[[ Information shown open ]]
(* ===== verification/NodeInstances.v ===== *)
(** * Implementations of the node's interfaces, and its theorems at work

    Diffie-Hellman in the integers modulo 251 with one-byte exponents, an
    encoder of identities, file modes on the file system in memory; then the
    theorems of [Identity] on concrete files. *)

From Stdlib Require Import Ascii Zpow_facts.
From S2P Require Import Prelude Crypto PeerName Peer PeerPersist PeerInstances Identity.

(** ** Keys *)
Definition exponent (a : Ascii.ascii) : Z := Z.of_N (Ascii.N_of_ascii a).
Definition toy_public (a : Ascii.ascii) : Z := 6 ^ exponent a mod 251.

#[export] Instance toy_keys : KeyLib := {
  KeyPair := Ascii.ascii;
  kp_PublicKey a := [toy_public a];
  kp_PublicKeyBase64 a := string_of_bytes [toy_public a];
  kp_PrivateKey a := [exponent a];
  LoadKeyPair b :=
    match b with
    | [k] => inr (Ascii.ascii_of_N (Z.to_N k))
    | _ => inl (NewError "invalid private key size")
    end;
  LoadPublicKeyBase64 s :=
    match bytes_of_string s with
    | [y] => inr [y]
    | _ => inl (NewError "invalid public key size")
    end;
  NewPrivateKey b :=
    match b with
    | [k] => inr [k]
    | _ => inl (NewError "crypto/ecdh: invalid private key size")
    end;
  ECDH k y :=
    match k, y with
    | [k], [y] => inr [y ^ k mod 251]
    | _, _ => inl (NewError "crypto/ecdh: private key and public key curves do not match")
    end
}.

Lemma exponent_byte a : is_byte (exponent a).
Proof. pose proof (Ascii.N_ascii_bounded a). unfold exponent, in_u. lia. Qed.

#[export] Instance toy_key_laws : KeyLaws.
Proof.
  split.
  - intros a. constructor; [apply exponent_byte|constructor].
  - intros a. cbn. unfold exponent. by rewrite N2Z.id, Ascii.ascii_N_embedding.
  - intros a. unfold LoadPublicKeyBase64, kp_PublicKeyBase64, kp_PublicKey, toy_keys.
    rewrite bytes_of_string_of_bytes; [done|]. constructor; [|constructor].
    pose proof (Z.mod_pos_bound (6 ^ exponent a) 251 ltac:(lia)). unfold toy_public, in_u. lia.
  - intros a. by eexists.
  - intros a b ka kb. cbn. intros [= <-] [= <-]. eexists. split; [reflexivity|]. unfold toy_public.
    rewrite <- !Zpower_mod by lia. rewrite <- !Z.pow_mul_r by apply exponent_byte.
    by rewrite Z.mul_comm.
Defined.

(** ** Identities *)
Definition identity_code (i : NodeIdentity) : list positive :=
  [encode (ni_ID i); encode (ni_Name i); encode (ni_PublicKey i); encode (ni_CreatedAt i); encode (ni_Role i)].
Definition identity_of_code (l : list positive) : option NodeIdentity :=
  match l with
  | [a; b; c; d; e] =>
      a ← decode a; b ← decode b; c ← decode c; d ← decode d; e ← decode e; Some (mkIdentity a b c d e)
  | _ => None
  end.
Lemma identity_of_code_code i : identity_of_code (identity_code i) = Some i.
Proof. unfold identity_code, identity_of_code. rewrite !decode_encode. by destruct i. Qed.

#[export] Instance bits_identity : IdentityJSON := {
  marshalIdentity o :=
    inr (match o with Some i => bits (encode (identity_code i)) | None => "null"%string end);
  unmarshalIdentity s :=
    match decode (A := list positive) (unbits s) ≫= identity_of_code with
    | Some i => inr i
    | None => inl (NewError "unexpected end of JSON input")
    end
}.

#[export] Instance bits_identity_laws : IdentityJSONLaws.
Proof.
  refine {| identity_safe := fun _ => True |}. intros i d _ [= <-]. cbn [unmarshalIdentity bits_identity].
  rewrite unbits_bits, decode_encode. cbn [mbind option_bind]. by rewrite identity_of_code_code.
Defined.

(** ** File modes *)
#[export] Instance mem_mode : ModeFS memfs := {
  WriteMode p d m s := Write p d s;
  Chmod p m s := (None, s)
}.
#[export] Instance mem_mode_laws : ModeFSLaws memfs.
Proof.
  split.
  - intros p d m s s'. apply fs_Write_ok.
  - intros p d m s q. apply fs_Write_frame.
  - done.
Defined.

(** ** The theorems *)
Definition fresh_node (s : memfs) : Node memfs := mkNode (mkManager None None None "private.key" "node.json") s.
Definition kp1 : KeyPair := "k"%char.
Definition kp2 : KeyPair := "z"%char.

Lemma identity_restart_witness :
  exists w2, LoadOrCreateIdentityWithPaths (inr kp2) 9 "host" "private.key" "node.json"
      (nfs (snd (GenerateIdentity (inr kp1) 5 "miner" RoleWorker (fresh_node no_files)))) = (Ok tt, w2) /\
    GetIdentity w2 = Some (new_identity kp1 5 "miner" RoleWorker).
Proof.
  set (w := fresh_node no_files). set (w' := snd (GenerateIdentity (inr kp1) 5 "miner" RoleWorker w)).
  destruct (identity_restart kp1 5 "miner" RoleWorker w w'
    (bits (encode (identity_code (new_identity kp1 5 "miner" RoleWorker)))) "k" (nfs w') (nfs w') (inr kp2) 9 "host")
    as (w2 & Hl & Hi & _).
  - discriminate.
  - exact I.
  - apply pair_of_fst. vm_compute. reflexivity.
  - vm_compute. reflexivity.
  - vm_compute. reflexivity.
  - exists w2. split; [exact Hl|exact Hi].
Defined.

(** The directory of the identity has become read-only, that of the key not. *)
Definition old_identity : NodeIdentity := new_identity kp1 5 "miner" RoleWorker.
Definition one_identity : memfs :=
  mkMem {[ "private.key" := "k"; "node.json" := bits (encode (identity_code old_identity));
           "node.json/.readonly" := "" ]}%string [].

Lemma identity_torn_witness :
  exists w2, NewNodeManagerWithPaths "private.key" "node.json"
      (nfs (snd (GenerateIdentity (inr kp2) 9 "miner" RoleWorker (fresh_node one_identity)))) = (Ok tt, w2) /\
    GetIdentity w2 = Some old_identity /\ privateKey (nm w2) = Some [exponent kp2] /\
    ni_PublicKey old_identity <> kp_PublicKeyBase64 kp2.
Proof.
  set (w := fresh_node one_identity). set (w' := snd (GenerateIdentity (inr kp2) 9 "miner" RoleWorker w)).
  destruct (identity_torn kp2 9 "miner" RoleWorker w
    (Some (E "NodeManager.saveIdentity" "failed to create config directory" (Some io_error))) w'
    (bits (encode (identity_code old_identity))) old_identity "z" (nfs w') (nfs w')) as (w2 & Hl & Hi & _ & Hk).
  - discriminate.
  - vm_compute. reflexivity.
  - apply pair_of_fst. vm_compute. reflexivity.
  - vm_compute. reflexivity.
  - vm_compute. reflexivity.
  - exists w2. split_and!; [exact Hl|exact Hi|exact Hk|vm_compute; discriminate].
Defined.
[[ Information shown closed ]]
— Activity —
A verbatim copy of all the records is required. Write it out in full.

— Written answer —
(* ===== verification/NodeInstances.v ===== *)
(** * Implementations of the node's interfaces, and its theorems at work

    Diffie-Hellman in the integers modulo 251 with one-byte exponents, an
    encoder of identities, file modes on the file system in memory; then the
    theorems of [Identity] on concrete files. *)

From Stdlib Require Import Ascii Zpow_facts.
From S2P Require Import Prelude Crypto PeerName Peer PeerPersist PeerInstances Identity.

(** ** Keys *)
Definition exponent (a : Ascii.ascii) : Z := Z.of_N (Ascii.N_of_ascii a).
Definition toy_public (a : Ascii.ascii) : Z := 6 ^ exponent a mod 251.

#[export] Instance toy_keys : KeyLib := {
  KeyPair := Ascii.ascii;
  kp_PublicKey a := [toy_public a];
  kp_PublicKeyBase64 a := string_of_bytes [toy_public a];
  kp_PrivateKey a := [exponent a];
  LoadKeyPair b :=
    match b with
    | [k] => inr (Ascii.ascii_of_N (Z.to_N k))
    | _ => inl (NewError "invalid private key size")
    end;
  LoadPublicKeyBase64 s :=
    match bytes_of_string s with
    | [y] => inr [y]
    | _ => inl (NewError "invalid public key size")
    end;
  NewPrivateKey b :=
    match b with
    | [k] => inr [k]
    | _ => inl (NewError "crypto/ecdh: invalid private key size")
    end;
  ECDH k y :=
    match k, y with
    | [k], [y] => inr [y ^ k mod 251]
    | _, _ => inl (NewError "crypto/ecdh: private key and public key curves do not match")
    end
}.

Lemma exponent_byte a : is_byte (exponent a).
Proof. pose proof (Ascii.N_ascii_bounded a). unfold exponent, in_u. lia. Qed.

#[export] Instance toy_key_laws : KeyLaws.
Proof.
  split.
  - intros a. constructor; [apply exponent_byte|constructor].
  - intros a. cbn. unfold exponent. by rewrite N2Z.id, Ascii.ascii_N_embedding.
  - intros a. unfold LoadPublicKeyBase64, kp_PublicKeyBase64, kp_PublicKey, toy_keys.
    rewrite bytes_of_string_of_bytes; [done|]. constructor; [|constructor].
    pose proof (Z.mod_pos_bound (6 ^ exponent a) 251 ltac:(lia)). unfold toy_public, in_u. lia.
  - intros a. by eexists.
  - intros a b ka kb. cbn. intros [= <-] [= <-]. eexists. split; [reflexivity|]. unfold toy_public.
    rewrite <- !Zpower_mod by lia. rewrite <- !Z.pow_mul_r by apply exponent_byte.
    by rewrite Z.mul_comm.
Defined.

(** ** Identities *)
Definition identity_code (i : NodeIdentity) : list positive :=
  [encode (ni_ID i); encode (ni_Name i); encode (ni_PublicKey i); encode (ni_CreatedAt i); encode (ni_Role i)].
Definition identity_of_code (l : list positive) : option NodeIdentity :=
  match l with
  | [a; b; c; d; e] =>
      a ← decode a; b ← decode b; c ← decode c; d ← decode d; e ← decode e; Some (mkIdentity a b c d e)
  | _ => None
  end.
Lemma identity_of_code_code i : identity_of_code (identity_code i) = Some i.
Proof. unfold identity_code, identity_of_code. rewrite !decode_encode. by destruct i. Qed.

#[export] Instance bits_identity : IdentityJSON := {
  marshalIdentity o :=
    inr (match o with Some i => bits (encode (identity_code i)) | None => "null"%string end);
  unmarshalIdentity s :=
    match decode (A := list positive) (unbits s) ≫= identity_of_code with
    | Some i => inr i
    | None => inl (NewError "unexpected end of JSON input")
    end
}.

#[export] Instance bits_identity_laws : IdentityJSONLaws.
Proof.
  refine {| identity_safe := fun _ => True |}. intros i d _ [= <-]. cbn [unmarshalIdentity bits_identity].
  rewrite unbits_bits, decode_encode. cbn [mbind option_bind]. by rewrite identity_of_code_code.
Defined.

(** ** File modes *)
#[export] Instance mem_mode : ModeFS memfs := {
  WriteMode p d m s := Write p d s;
  Chmod p m s := (None, s)
}.
#[export] Instance mem_mode_laws : ModeFSLaws memfs.
Proof.
  split.
  - intros p d m s s'. apply fs_Write_ok.
  - intros p d m s q. apply fs_Write_frame.
  - done.
Defined.

(** ** The theorems *)
Definition fresh_node (s : memfs) : Node memfs := mkNode (mkManager None None None "private.key" "node.json") s.
Definition kp1 : KeyPair := "k"%char.
Definition kp2 : KeyPair := "z"%char.

Lemma identity_restart_witness :
  exists w2, LoadOrCreateIdentityWithPaths (inr kp2) 9 "host" "private.key" "node.json"
      (nfs (snd (GenerateIdentity (inr kp1) 5 "miner" RoleWorker (fresh_node no_files)))) = (Ok tt, w2) /\
    GetIdentity w2 = Some (new_identity kp1 5 "miner" RoleWorker).
Proof.
  set (w := fresh_node no_files). set (w' := snd (GenerateIdentity (inr kp1) 5 "miner" RoleWorker w)).
  destruct (identity_restart kp1 5 "miner" RoleWorker w w'
    (bits (encode (identity_code (new_identity kp1 5 "miner" RoleWorker)))) "k" (nfs w') (nfs w') (inr kp2) 9 "host")
    as (w2 & Hl & Hi & _).
  - discriminate.
  - exact I.
  - apply pair_of_fst. vm_compute. reflexivity.
  - vm_compute. reflexivity.
  - vm_compute. reflexivity.
  - exists w2. split; [exact Hl|exact Hi].
Defined.

(** The directory of the identity has become read-only, that of the key not. *)
Definition old_identity : NodeIdentity := new_identity kp1 5 "miner" RoleWorker.
Definition one_identity : memfs :=
  mkMem {[ "private.key" := "k"; "node.json" := bits (encode (identity_code old_identity));
           "node.json/.readonly" := "" ]}%string [].

Lemma identity_torn_witness :
  exists w2, NewNodeManagerWithPaths "private.key" "node.json"
      (nfs (snd (GenerateIdentity (inr kp2) 9 "miner" RoleWorker (fresh_node one_identity)))) = (Ok tt, w2) /\
    GetIdentity w2 = Some old_identity /\ privateKey (nm w2) = Some [exponent kp2] /\
    ni_PublicKey old_identity <> kp_PublicKeyBase64 kp2.
Proof.
  set (w := fresh_node one_identity). set (w' := snd (GenerateIdentity (inr kp2) 9 "miner" RoleWorker w)).
  destruct (identity_torn kp2 9 "miner" RoleWorker w
    (Some (E "NodeManager.saveIdentity" "failed to create config directory" (Some io_error))) w'
    (bits (encode (identity_code old_identity))) old_identity "z" (nfs w') (nfs w')) as (w2 & Hl & Hi & _ & Hk).
  - discriminate.
  - vm_compute. reflexivity.
  - apply pair_of_fst. vm_compute. reflexivity.
  - vm_compute. reflexivity.
  - vm_compute. reflexivity.
  - exists w2. split_and!; [exact Hl|exact Hi|exact Hk|vm_compute; discriminate].
Defined.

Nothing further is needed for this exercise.